### PROBLEM TO WORK ON
Restate word for word the lines of the records below, starting at the line that contains "(** [time.Duration] is" and ending at the line that contains "daily_temperature_2m_max := Some", with both of those lines included and nothing else.

Stored data:

(** X8.  One malformed result cuts a window short.  When a page lists
    well-formed results followed by one whose [id] or [videoId] cannot be
    read, the loop keeps the identifiers read before it, loses the results
    listed after it, and stops, whether or not the reply carries a
    continuation token: the call returns what it had, after logging the
    exception once at ERROR level.  A result whose [id] object has no
    [videoId] key is not malformed: it contributes [None]. *)
Theorem malformed_result_cuts_the_window (P : platform) (pages : nat) (key : string)
    (cid : pyval) (before after : string) (s : state P)
    (j bad : pyval) (goods others kept : list pyval) (e : exn) (w : World P) :
  http_get P (search_url P key cid before after (VStr EmptyString)) (world s)
  = (Body j, w) ->
  getitem j "items" = Ok (VList (goods ++ bad :: others)) ->
  append_ids goods [] = (kept, None) ->
  pure_bind (dict_get bad "id") (fun i => dict_get i "videoId") = Err e ->
  (exists t,
     _get_channel_videos_published_in_interval (S pages) key cid before after s
     = (Ret kept, mkState w (trace s ++ t))
     /\ requests_of t = [search_url P key cid before after (VStr EmptyString)]
     /\ anomalies_of t = [(ERROR, e)])
  /\ (forall (kvs : list (string * pyval)) (videoList : list pyval),
        assoc "videoId" kvs = None ->
        append_ids [VDict [("id"%string, VDict kvs)]] videoList
        = (videoList ++ [VNone], None)).
Proof.
  intros Hget Hitems Hgood Hbad. split.
  - assert (Hout : page_outcome (Body j) = (kept, None, Some e)).
    { unfold page_outcome. rewrite Hitems. simpl py_iter. cbv iota.
      rewrite (append_ids_app goods (bad :: others) kept [] Hgood).
      simpl. rewrite Hbad. reflexivity. }
    rewrite fetch_unfold, page_loop_S.
    destruct (page_turn_run key cid before after (VStr EmptyString) []
                (mkState (world s)
                   (trace s ++ [LogRecord INFO window_msg [VStr before; VStr after] None])))
      as [t [Hrun [Hreq [_ Hano]]]].
    assert (Hids : page_ids (Body j) = kept) by (unfold page_ids; rewrite Hout; reflexivity).
    assert (Hnext : page_next (Body j) = None) by (unfold page_next; rewrite Hout; reflexivity).
    assert (Herr : page_error (Body j) = Some e) by (unfold page_error; rewrite Hout; reflexivity).
    cbn [world] in Hrun, Hano. rewrite Hget in Hrun, Hano.
    cbn [fst snd] in Hrun, Hano. rewrite Hids, Hnext in Hrun. rewrite Herr in Hano.
    rewrite Hrun. simpl.
    eexists. split; [rewrite <- !app_assoc; reflexivity|].
    split.
    + simpl. rewrite requests_of_app, Hreq. reflexivity.
    + simpl. rewrite anomalies_of_app, Hano. reflexivity.
  - intros kvs videoList Hnone. simpl. rewrite Hnone. reflexivity.
Qed.
Lemma pretty_N_go_value (x : N) : forall s,
  int_of_digits (chars (pretty_N_go x s))
  = fold_left (fun acc c => 10 * acc + digit_value c) (chars s) (Z.of_N x).
Proof.
  induction (N.lt_wf_0 x) as [x _ IH]; intros s.
  destruct (N.eq_0_gt_0_cases x) as [->|Hx]; [now rewrite pretty_N_go_0|].
  rewrite pretty_N_go_step by exact Hx.
  rewrite IH by now apply N.div_lt.
  cbn [chars list_ascii_of_string fold_left].
  rewrite pretty_N_char_value by now apply N.mod_lt.
  f_equal. rewrite N2Z.inj_div, N2Z.inj_mod.
  change (Z.of_N 10) with 10. pose proof (Z.div_mod (Z.of_N x) 10). lia.
Qed.

Lemma pretty_N_all_digits (i : N) : all_digits (chars (pretty i)).
Proof.
  unfold pretty, pretty_N. destruct (decide (i = 0%N)) as [->|Hi].
  - split; [discriminate|reflexivity].
  - split.
    + intros H. apply chars_nil in H.
      destruct (N.eq_0_gt_0_cases i) as [->|Hx]; [congruence|].
      rewrite pretty_N_go_step in H by exact Hx.
      revert H. now apply pretty_N_go_nonempty.
    + now apply pretty_N_go_digits.
Qed.

Lemma pretty_N_value (i : N) : int_of_digits (chars (pretty i)) = Z.of_N i.
Proof.
  unfold pretty, pretty_N. destruct (decide (i = 0%N)) as [->|Hi].
  - reflexivity.
  - now rewrite pretty_N_go_value.
Qed.

Lemma fmt_name_index_chars (n : string) (i : N) :
  chars (fmt_name_index n i) = chars n ++ underscore :: chars (pretty i).
Proof. unfold fmt_name_index. now rewrite !chars_app. Qed.

(** A name and a number are read off the formatted name. *)
Lemma fmt_name_index_inj (n n' : string) (i i' : N) :
  fmt_name_index n i = fmt_name_index n' i' -> n = n' /\ i = i'.
Proof.
  intros H. apply (f_equal chars) in H. rewrite !fmt_name_index_chars in H.
  apply (f_equal (@rev ascii)) in H.
  rewrite !rev_app_distr in H. cbn [rev] in H. rewrite <- !app_assoc in H.
  cbn [app] in H.
  assert (Hd : forall j : N, forallb is_digit (rev (chars (pretty j))) = true).
  { intros j. rewrite forallb_rev. apply pretty_N_all_digits. }
  assert (Ht := f_equal (take_while is_digit) H).
  rewrite !take_while_app in Ht by apply Hd.
  cbn [take_while] in Ht. change (is_digit underscore) with false in Ht.
  cbn iota in Ht. rewrite !app_nil_r in Ht.
  apply (f_equal (@rev ascii)) in Ht. rewrite !rev_involutive in Ht.
  apply chars_inj in Ht. apply (inj pretty) in Ht. subst i'.
  split; [|reflexivity].
  apply app_inv_head in H. injection H as H.
  apply (f_equal (@rev ascii)) in H. rewrite !rev_involutive in H.
  now apply chars_inj.
Qed.

End DecimalNumbers.

Section LigatureNames.

Import PropagateAnchors.

Lemma same_name_before_0 (l : list PropagatedAnchor) (n : string) :
  same_name_before l 0 n = 0%N.
Proof. reflexivity. Qed.
(** * webapp: access logging and panic recovery around an HTTP handler

    A shallow embedding of [serve.go] (package [webapp]) and the properties
    of its request record, formatters, panic guard, dispatcher and sinks.

    Layout of the development:
    - [strings], [fmt], [time]: the parts of the Go library that
      [serve.go] calls, restricted to what it calls them with;
    - [LogRecord], the two formatters, [App], [NewApp];
    - the wrapped handler as a program over the [ResponseWriter] interface;
    - [HandlePanic], [ServeHTTP], [AddLogger], [ErrorLogger] over a store
      of bounded channels;
    - the vocabulary of the properties, and the properties.

    [FileLogger] and [HandlerFunc], which open a file and adapt a handler,
    carry no property here and are left out. *)

From Stdlib Require Import ZArith String Ascii List Lia DecimalString.
From stdpp Require Import gmap list strings.
Import ListNotations.

Local Open Scope Z_scope.

(** ** Library: strings *)

Module strings.

(** The double quote, which the format strings of [serve.go] contain. *)
Definition dquote : string :=
  Eval cbv in String (ascii_of_nat 34) EmptyString.

(** The line feed ([\n] in a Go string literal). *)
Definition newline : string :=
  Eval cbv in String (ascii_of_nat 10) EmptyString.

Definition len (s : string) : Z := Z.of_nat (String.length s).

(** [scanLast sep i best s]: [s] is the suffix of the subject starting at
    byte offset [i]; [best] is the offset of the last match seen so far. *)
Fixpoint scanLast (sep : string) (i best : Z) (s : string) : Z :=
  let best' := if String.prefix sep s then i else best in
  match s with
  | EmptyString => best'
  | String _ s' => scanLast sep (i + 1) best' s'
  end.

(** [strings.LastIndex(s, substr)]: the offset of the last instance of
    [substr] in [s], or -1 when there is none. *)
Definition LastIndex (s substr : string) : Z := scanLast substr 0 (-1) s.

(** The slice expression [s[:n]], for [0 <= n <= len(s)]. *)
Definition slice_to (s : string) (n : Z) : string :=
  String.substring 0 (Z.to_nat n) s.

(** [s] contains the byte [c]. *)
Fixpoint contains_byte (c : ascii) (s : string) : bool :=
  match s with
  | EmptyString => false
  | String d s' => if Ascii.eqb c d then true else contains_byte c s'
  end.

End strings.

(** ** Library: fmt *)

Module fmt.

(** Decimal rendering of an integer, as the verb [%d] prints it. *)
Definition decimal (n : Z) : string := NilZero.string_of_int (Z.to_int n).

(** Dynamic values, as far as a [panic] argument is concerned: what [%v]
    prints for the value is what the guard needs. *)
Inductive any : Type :=
| AnyString (s : string)
| AnyInt (n : Z)
| AnyError (msg : string).

(** The operand list of a formatting call. *)
Inductive arg : Type :=
| Str (s : string)
| Int (n : Z)
| Val (e : any).

Definition value_text (e : any) : string :=
  match e with
  | AnyString s => s
  | AnyInt n => decimal n
  | AnyError msg => msg
  end.

Definition typeName (a : arg) : string :=
  match a with
  | Str _ | Val (AnyString _) => "string"
  | Int _ | Val (AnyInt _) => "int"
  | Val (AnyError _) => "error"
  end.

Definition operand_text (a : arg) : string :=
  match a with
  | Str s => s
  | Int n => decimal n
  | Val e => value_text e
  end.

Definition accepts (v : ascii) (a : arg) : bool :=
  match a with
  | Int _ | Val (AnyInt _) => Ascii.eqb v "d" || Ascii.eqb v "v"
  | _ => Ascii.eqb v "s" || Ascii.eqb v "v"
  end.

(** One operand under one verb.  The calls in [serve.go] always pair
    [%s] with a string, [%d] with an integer and [%v] with the recovered
    value; any other pairing prints a bad-verb notice. *)
Definition verb (v : ascii) (a : arg) : string :=
  if accepts v a then operand_text a
  else "%!" +:+ String v ("(" +:+ typeName a +:+ "=" +:+ operand_text a +:+ ")").

(** [fmt.Sprintf(format, args...)] for the verbs [%s], [%d], [%v] and the
    escape [%%].  Surplus operands, which no call in [serve.go] has, are
    dropped here (Go appends an [%!(EXTRA ...)] notice). *)
Fixpoint Sprintf (format : string) (args : list arg) : string :=
  match format with
  | EmptyString => EmptyString
  | String c rest =>
      if Ascii.eqb c "%" then
        match rest with
        | EmptyString => "%!(NOVERB)"
        | String v rest' =>
            if Ascii.eqb v "%" then String "%" (Sprintf rest' args)
            else
              match args with
              | [] => "%!" +:+ String v ("(MISSING)" +:+ Sprintf rest' [])
              | a :: args' => verb v a +:+ Sprintf rest' args'
              end
        end
      else String c (Sprintf rest args)
  end.

End fmt.

(** ** Library: time *)

Module time.

(** An instant with the zone it is displayed in: nanoseconds since the
    Unix epoch and the zone's offset in seconds east of UTC.  There is one
    clock here: the reading [Format] displays is the reading [Sub]
    subtracts. *)
Record Time : Type := mkTime { unixNano : Z; zoneOffset : Z }.

(** [time.Time{}], the zero value of the type: January 1, year 1,
    00:00:00 UTC. *)
Definition zero : Time := mkTime (-62135596800 * 1000000000) 0.

(** [time.Duration] is a signed 64-bit count of nanoseconds. *)
Definition minDuration : Z := - 2 ^ 63.
Definition maxDuration : Z := 2 ^ 63 - 1.

(** [t.Sub(u)]: the duration [t - u], replaced by the largest or the
    smallest duration when it does not fit one. *)
Definition Sub (t u : Time) : Z :=
  let d := unixNano t - unixNano u in
  if d <? minDuration then minDuration
  else if maxDuration <? d then maxDuration
  else d.

(** [d.Nanoseconds()]. *)
Definition Nanoseconds (d : Z) : Z := d.
Lemma normalize_spec (h : Host) (c : value) (r : string)
  (cur : CurrentRaw) (ts : list stamp) (xs : list reading)
  (dts : list stamp) (codes his los : list reading)
  (rises sets : list stamp) (uvs : list reading) :
  getWeatherData_normalize h
    {| raw_current := Some cur;
       raw_hourly := Some {| hourly_time := Some ts;
                             hourly_temperature_2m := Some xs |};
       raw_daily := Some {| daily_time := Some dts;
                            daily_weather_code := Some codes;
                            daily_temperature_2m_max := Some his;
                            daily_temperature_2m_min := Some los;
                            daily_sunrise := Some rises;
                            daily_sunset := Some sets;
                            daily_uv_index_max := Some uvs |} |} c r
  = Ok {| city := c;
          country := r;
          currentTemp := Math_round (ToNumber (current_temperature_2m cur));
          condition := wmoToCondition (current_weather_code cur);
          feelsLike := Math_round (ToNumber (current_apparent_temperature cur));
          humidity := current_relative_humidity_2m cur;
          windSpeed := Math_round (ToNumber (current_wind_speed_10m cur));
          pressure := Math_round (ToNumber (current_surface_pressure cur));
          uvIndex := Math_round (ToNumber (nth 0 uvs RUndefined));
          sunrise := formatClock h (nth 0 rises SUndefined);
          sunset := formatClock h (nth 0 sets SUndefined);
          hourly := map (hourlyEntry h ts xs) (hourlyIndices ts (getHours h) 24);
          daily := map (dailyEntry h dts his los codes) [0; 1; 2; 3; 4];
          groundingSource := "Open-Meteo (National Weather Services)" |}.
Proof.
  unfold getWeatherData_normalize.
  cbv beta iota zeta delta [raw_current raw_hourly raw_daily].
  erewrite hourlyLoop_spec by reflexivity.
  erewrite dailyLoop_spec by reflexivity.
  reflexivity.
Qed.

### OUTPUT FOR THIS TASK
(** [time.Duration] is a signed 64-bit count of nanoseconds. *)
Definition minDuration : Z := - 2 ^ 63.
Definition maxDuration : Z := 2 ^ 63 - 1.

(** [t.Sub(u)]: the duration [t - u], replaced by the largest or the
    smallest duration when it does not fit one. *)
Definition Sub (t u : Time) : Z :=
  let d := unixNano t - unixNano u in
  if d <? minDuration then minDuration
  else if maxDuration <? d then maxDuration
  else d.

(** [d.Nanoseconds()]. *)
Definition Nanoseconds (d : Z) : Z := d.
Lemma normalize_spec (h : Host) (c : value) (r : string)
  (cur : CurrentRaw) (ts : list stamp) (xs : list reading)
  (dts : list stamp) (codes his los : list reading)
  (rises sets : list stamp) (uvs : list reading) :
  getWeatherData_normalize h
    {| raw_current := Some cur;
       raw_hourly := Some {| hourly_time := Some ts;
                             hourly_temperature_2m := Some xs |};
       raw_daily := Some {| daily_time := Some dts;
                            daily_weather_code := Some codes;
                            daily_temperature_2m_max := Some his;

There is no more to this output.